— haematologists to be trained, Sickle Cell lab to be developed
MUCH emphasis is expected to be placed on the fight against Sickle Cell and Thalassemia, as the Pan American Health Organisation (PAHO) partners with the Ministry of Public Health and other stakeholders to battle the burden of these diseases, which affect 3.3 per cent of the country’s population.
This is according to Coordinator of the Chronic Diseases Department, Dr Kavita Singh, who addressed a gathering at a Sickle Cell and Thalassemia stakeholders meeting on Wednesday.
According to Google, Sickle Cell disease and thalassemia are genetic disorders caused by errors in the genes for haemoglobin, a substance composed of a protein (“globin”) plus an iron molecule (“heme”) that is responsible for carrying oxygen within the red blood cells.
Though its presence in persons can be detected, Dr Singh said that there are still many instances where these diseases have gone unnoticed.
“Strides are being made to address the issue, given that in the past there was a lack of information. However, to date, the risk-factor surveillance exercise has made detection of these diseases easy and more possible to be addressed,” iterated the Coordinator of the Chronic Diseases Department.
Recent statistics show that 976 blood samples from the 10 administrative regions were sent abroad for testing and results showed that three samples were tested positive for Sickle Cell.
Eighteen showed traits of Sickle Cell, while four samples came back positive with Thalassemia.
However, Dr Singh lamented that Guyana is behind when it comes to the management of these diseases, and recommended that mass screening is needed as well as capacity-building in order to ensure that testing could be done in Guyana.
It was pointed out that the Ministry of Public Health has acquired an analyser to check babies for these diseases, but they have no trained person capable of using it, “so this is an issue that needs to be immediately handled,” said the coordinator.
Meanwhile, PAHO/WHO Resident Representative, Dr William Adu-Krow, also supported the fact that Guyana does not have the laboratory technology to identify certain levels of Sickle Cell and Thalassemia.
Added to that, it was identified that Guyana has no haematologist and needs one in order to increase their management of these diseases.
As such, Dr. Adu-Krow pledged the support of PAHO to the Ministry and civil society stakeholders, in the battle against Sickle Cell and Thalassemia.

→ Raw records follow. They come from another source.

(* ===== verification/Prelude.v ===== *)
(** * Verification of the cube repository

    This library models the parts of [src] that carry state and rules of their own
    and proves what makes them correct.  Names of definitions are those of the code;
    paths below are under [src/].

    ** The program

    The repository holds C++ libraries for servers and the servers of a futures
    business that are built on them:
    - [library/base], [library/utility]: containers, queues, locks, strings,
      dictionaries and configuration files;
    - [library/fndnet], [library/liblight], [project/eco] (with [eco/net],
      [eco/thread], [eco/log], [eco/codec]): three generations of network code.  In
      each, bytes from a socket are cut into messages by a protocol, a connection
      hands them to a server or a client, and a dispatcher to its users; eco adds
      sessions, subscriptions to topics, and a queue between threads and a log;
    - [project/ctp_trade], [project/ctp_quote]: gateways to an exchange, with
      processors that exchange messages through queues, and a connection each.

    ** How the code is modelled

    A function of the code is a function here; one that can leave its objects or
    fail an assertion returns an [outcome] (below): [Done], [Failed] for the errors
    the code reports, [Fault] for undefined behaviour.  Bytes are lists of integers
    addressed by machine positions ([sub], [get], [splice]); integers have their
    width and wrap where the code's do ([u8] to [u64], [s32], [sext]).  Code that is
    not in the tree (the operating system, Boost, the exchange's interface, a
    database) is an argument, with what the code relies on as the laws of a class or
    as hypotheses; how threads, sockets and timers behave is the order of the steps
    of a relation.  Where a step is more than one statement, the file says which lock
    or which thread makes it one.

    ** The files

    Shared: [Prelude] (this file: outcomes, machine integers, byte memory, the hint
    databases [cube] and [cube_size], the tactics [run], [size_lia], [concrete]);
    [CLib] (C strings: strlen, strcmp, atoi, printing of integers).

    Bytes and protocols:
    - [Net]: byte order and flags, [eco/net/Net.h];
    - [Protocol]: the meta of a message, and the interfaces Codec, Check and Crypt as
      classes, [eco/net/protocol/Protocol.h]; [TcpProtocol]: the TCP head with cipher
      and checksum, [TcpProtocol.h]; [WebSocket]: frames, [WebSocketProtocol.h];
    - [Base64]: [base/src/base64.cpp]; [NullByte]: [eco/codec/NullByteCoder.h];
    - [FndPacket]: packets and their reassembly, [fndnet/src/WnPacket.cpp] and
      [WnConnBase.cpp]; [FndConnection]: the sending half, [WnConnection.h];
    - [Sha1]: [eco/codec/sha1.cpp]; [ShakeHand]: the handshake that goes before the
      frames, [WebSocketShakeHand.h].

    Data:
    - [Dictionary]: dictionaries, arrays and values, [base/src/dictionary.cpp];
      [Util]: [base/src/util.cpp]; [Properties]: [utility/src/properties.cpp];
    - [DateTime], [EcoString]: [eco/prj/src/DateTime.cpp], [Memory.h], [Type.h].

    Queues, locks and timers:
    - [SrtQueue], [DrbQueue]: the two queues of [base/src/mqueue.h]; [RwLock]:
      [base/src/lock.cpp]; [MessageQueue]: [eco/thread/MessageQueue.h] and
      [MessageServer.h]; [LogQueue]: [eco/prj/src/log/Queue.h]; [Timer]:
      [eco/prj/src/thread/Timer.cpp].

    Connections, servers and clients:
    - [TcpPeer]: a connection, its flags and its writing and reading,
      [TcpPeer.cpp], [asio/TcpConnector.cpp]; [TcpServer]: connections and sessions,
      [TcpServer.ipp], [TcpPeerSet.h]; [TcpClient]: addresses, balancing and sessions
      of a client, [TcpClient.cpp]; [SyncRequest]: its synchronous requests;
    - [LightBuffer], [LightTransaction], [LightSession]: the buffer, the transactions
      and both ends of a link of liblight; [LightLink]: the two ends joined by TCP;
      [LightLifecycle]: a link that breaks and is made again; [LightServer]:
      accepting, the numbers of sessions, and the dispatcher;
    - [Subscription], [Topic], [TopicServer]: subscriptions, what topics keep, and
      the server with its threads, [eco/thread/topic].  [TopicServer] is proved against
      the class [TopicKind], which the four kinds of topics in [Topic] discharge.

    The gateways:
    - [CtpMessage], [CtpOwnership], [CtpTrade], [CtpQueries]: the messages with their
      counted dictionaries, what a handler may do with references, the processors, and
      what they answer, [ctp_trade/src]; they are proved against the class [Dict],
      which [CtpDictionary] discharges with the dictionaries of [Dictionary];
    - [CtpUnit]: the connection of a unit, [trade_unit.cpp]; [CtpHoliday]: the
      calendar, [comm_holiday.cpp]; [CtpQuote]: the quote server, [ctp_quote.cpp];
    - [CtpServer]: configuration, starting and stopping of the trade server with its
      objects and threads, [trade_server.cpp].

    Around the components above:
    - [TQueue]: the paged queue with many writers and readers, [base/src/tqueue.h];
      [Scheduler]: events, timers and the pass that posts what is due, [event.cpp],
      [timer.cpp], [dispatch.cpp]; [Alarm]: [alarm.cpp];
    - [DbPool]: the pool of connections of [database/src];
    - [FndServer], [FndClient]: both ends of fndnet around their connections, with their
      timers and notifications, [WnTCPServer.cpp], [WnAcceptor.h], [WnTCPClient.cpp], and
      the end points of a process, [WnCommGlobal.cpp];
    - [EcoLog]: the files, sinks and lines of eco's logger around its queue, [eco/log],
      [prj/src/log]; [EcoPersist]: transactions, the statements for objects and joins, and
      upgrades of a database, [eco/persist];
    - [EcoConfig]: configuration files, their tree and its index, [Config.cpp],
      [xml/Reader.cpp]; [EcoCommand]: groups of commands and the shell over them,
      [eco/cmd].

    ** What the theorems show

    - Round trips: encoders and decoders of the protocols and codecs, as far as what
      is written can be read (eight bytes of request data and frames over 65535 bytes
      are not, for the conversion of 64 bits writes only four of its bytes), packets
      cut anywhere, addresses, configuration files, answers that open sessions.
    - Refinement: queues are sequences under any interleaving, sessions a finite map,
      subscriptions lists, dictionaries finite maps, a link of liblight two channels
      of messages, a topic what its subscribers have been told.
    - Safety under interleaving: no use of freed memory in the queues and the message
      counters, exclusion of the lock, answers that match their requests, sessions
      that close once, numbers that reach their session.
    - Liveness: sleeping threads are woken, waiting producers freed, subscribers and
      links converge, silent units reconnect.
    - Equivalence with a simple definition: the receiver of fndnet with an automaton,
      the table-driven check with the bitwise one.
    - Errors and bounds: decoders are total on arbitrary bytes; buffers hold what is
      written into them.
    Where the code does not do what it means to, a lemma shows the smallest case, next
    to the theorem, which either says what happens then too (a connection that is out
    when the pool is switched, a comment before the first group, an answer that is
    refused) or names the condition that excludes it (a ROLLBACK or BEGIN that fails, a
    subscription through a node that has left, a release on a closed queue).

    ** Fuel and bounds

    Loops that are not structural run on fuel which their definitions compute from
    the input (the length of what is left, or one turn for each message that is
    there), and the theorems state [Done] results, so the fuel is enough.  Running out
    is [Fault], never an ordinary result.  Bounds that a theorem needs (sizes below
    2^31 or 2^61, at most 65536 fragments, at most 65535 sessions of a service) are
    those of the machine integers of the code, and are hypotheses of the statement.

    ** What is not modelled

    Third-party code in the tree (pugixml, sigslot, TinyXML, the md5 of [base]);
    generated code (protobuf); code that only calls a library or the
    operating system (files, sockets, threads, processes, loggers, zlib, OpenSSL,
    database drivers, HTTP, JSON); command lines and service loops of the programs;
    the programs that test; older copies of libraries ([libeco],
    [libmysql]) whose current version is modelled.  In the modelled parts: starting
    and stopping of threads, printing, calls of the log, SQL text of the gateways, and handlers that are empty.
    Memory is sequentially consistent in every model.

    ** What can be added

    The rest of [Type.h] and [Memory.h], the connection to MySQL and its reconnection,
    the statements the gateways compose, and the start-up of eco applications.

*)

From Stdlib Require Export ZArith Lia Bool.
From stdpp Require Export base tactics list numbers option gmap.

#[global] Open Scope Z_scope.

(** ** Notations of the development *)

Declare Scope cube_scope.
Delimit Scope cube_scope with cube.

(** ** Machine integers: the value of a [w]-bit conversion, written out *)

Definition u8 (x : Z) : Z := x mod 2 ^ 8.
Definition u16 (x : Z) : Z := x mod 2 ^ 16.
Definition u32 (x : Z) : Z := x mod 2 ^ 32.
Definition u64 (x : Z) : Z := x mod 2 ^ 64.

(** Two's complement reading of the low [w] bits. *)
Definition sext (w x : Z) : Z := (x + 2 ^ (w - 1)) mod 2 ^ w - 2 ^ (w - 1).
Definition s8 (x : Z) : Z := sext 8 x.
Definition s32 (x : Z) : Z := sext 32 x.
Definition s64 (x : Z) : Z := sext 64 x.

Definition is_byte (b : Z) : Prop := 0 <= b < 256.
Definition is_u16 (b : Z) : Prop := 0 <= b < 2 ^ 16.
Definition is_u32 (b : Z) : Prop := 0 <= b < 2 ^ 32.
Definition is_u64 (b : Z) : Prop := 0 <= b < 2 ^ 64.

Definition is_byteb (b : Z) : bool := (0 <=? b) && (b <? 256).

Ltac unfold_ints :=
  unfold is_byte, is_u16, is_u32, is_u64, u8, u16, u32, u64, s8, s32, s64, sext in *.

Create HintDb cube.
Create Rewrite HintDb cube_size.

Lemma u8_small x : is_byte x -> u8 x = x.
Proof. unfold_ints. intros. apply Z.mod_small. lia. Qed.

Lemma u16_small x : is_u16 x -> u16 x = x.
Proof. unfold_ints. intros. apply Z.mod_small. lia. Qed.

Lemma u32_small x : is_u32 x -> u32 x = x.
Proof. unfold_ints. intros. apply Z.mod_small. lia. Qed.

Lemma u64_small x : is_u64 x -> u64 x = x.
Proof. unfold_ints. intros. apply Z.mod_small. lia. Qed.

Lemma u8_byte x : is_byte (u8 x).
Proof. unfold_ints. apply Z.mod_pos_bound. lia. Qed.

Lemma u16_range x : is_u16 (u16 x).
Proof. unfold_ints. apply Z.mod_pos_bound. lia. Qed.

Lemma u32_range x : is_u32 (u32 x).
Proof. unfold_ints. apply Z.mod_pos_bound. lia. Qed.

Lemma u64_range x : is_u64 (u64 x).
Proof. unfold_ints. apply Z.mod_pos_bound. lia. Qed.

(** A [char] below 128 is not changed by its sign. *)
Lemma s8_small x : 0 <= x < 128 -> s8 x = x.
Proof. unfold_ints. intros. change (2 ^ (8 - 1)) with 128. rewrite Z.mod_small; lia. Qed.

Lemma s32_small x : - 2 ^ 31 <= x < 2 ^ 31 -> s32 x = x.
Proof.
  unfold_ints. intros. change (2 ^ (32 - 1)) with (2 ^ 31).
  rewrite Z.mod_small; lia.
Qed.

#[export] Hint Resolve u8_byte u16_range u32_range u64_range : cube.

(** ** Results of code that can fail

    [Done] is the normal return, [Failed] the error the code reports, and
    [Fault] an access outside the object it addresses (undefined behaviour). *)

Inductive outcome (E A : Type) : Type :=
| Done (a : A)
| Failed (e : E)
| Fault.
Arguments Done {E A} a.
Arguments Failed {E A} e.
Arguments Fault {E A}.

#[export] Instance outcome_eq_dec {E A} `{EqDecision E} `{EqDecision A} :
  EqDecision (outcome E A).
Proof. solve_decision. Defined.

#[export] Instance outcome_ret E : MRet (outcome E) := fun A a => Done a.

#[export] Instance outcome_bind E : MBind (outcome E) := fun A B f m =>
  match m with
  | Done a => f a
  | Failed e => Failed e
  | Fault => Fault
  end.

(** The value is read inside its object, or the run is undefined. *)
Definition in_bounds {E A} (o : option A) : outcome E A :=
  match o with Some a => Done a | None => Fault end.

Lemma Done_inj {E A} (a b : A) : @Done E A a = Done b -> a = b.
Proof. congruence. Qed.

Lemma bind_Done {E A B} (m : outcome E A) (f : A -> outcome E B) b :
  m ≫= f = Done b <-> exists a, m = Done a /\ f a = Done b.
Proof.
  destruct m; cbn; (split; [|intros (a' & Ha & Hb)]); try congruence; eauto.
Qed.

Lemma bind_Fault {E A B} (m : outcome E A) (f : A -> outcome E B) :
  m ≫= f = Fault <-> m = Fault \/ exists a, m = Done a /\ f a = Fault.
Proof.
  destruct m; cbn; (split; [|intros [Ha|(a' & Ha & Hb)]]); try congruence; eauto.
Qed.

(** Steps the monad without touching the operations. *)
Ltac run := cbn [in_bounds mbind outcome_bind mret outcome_ret].

(** Closes range facts and decided facts about constants. *)
Ltac concrete := vm_compute; repeat split; intros; (reflexivity || congruence || discriminate).

(** ** Byte memory: lists addressed by machine positions *)

Definition size {A} (l : list A) : Z := Z.of_nat (length l).

Definition bytes_ok (l : list Z) : Prop := Forall is_byte l.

“We have asked the ministry to select two physicians who are interested in haematology, so that we can send them to train and become haematologists, as part of capacity-building,” said Dr Adu-Krow as he highlighted that the Sickle Cell clinics need to be revived.
He stressed that the Ministry must seriously pursue the organisation of Sickle Cell clinics at the GPHC, given that the children’s ward is nicely separated, however, the adult patients are placed together as part of the Chronic Diseases Unit.
Added to that, it was stressed that serious work needs to be done in the area of health promotion and counselling, so as to “prevent the crisis before it happens,” said Dr. Adu-Krow, as he pointed out that a French specialist, who aided in the development of the Zika lab in Guyana, will be returning to assist in the making the Sickle Cell Lab a reality.
These prospective initiatives are all part of PAHO’s effort to help Guyana in their battle against these diseases, thus, they intend to also send a team to Jamaica to see how they assist civil society partners in the management of these two maladies.
In accepting the support from PAHO, Deputy Chief Medical Officer, Dr. Karen Boyle, expressed gratitude to stakeholders such as PAHO, the Guyana Sickle Cell and Thalassaemia Association, and Fight against Sickle Cell Stigma (FACES).
Dr Boyle also supported the call for more sensitisation programmes, improved diagnosis and early screening, noting that the ministry is ready to undertake the challenges in the fight against these diseases.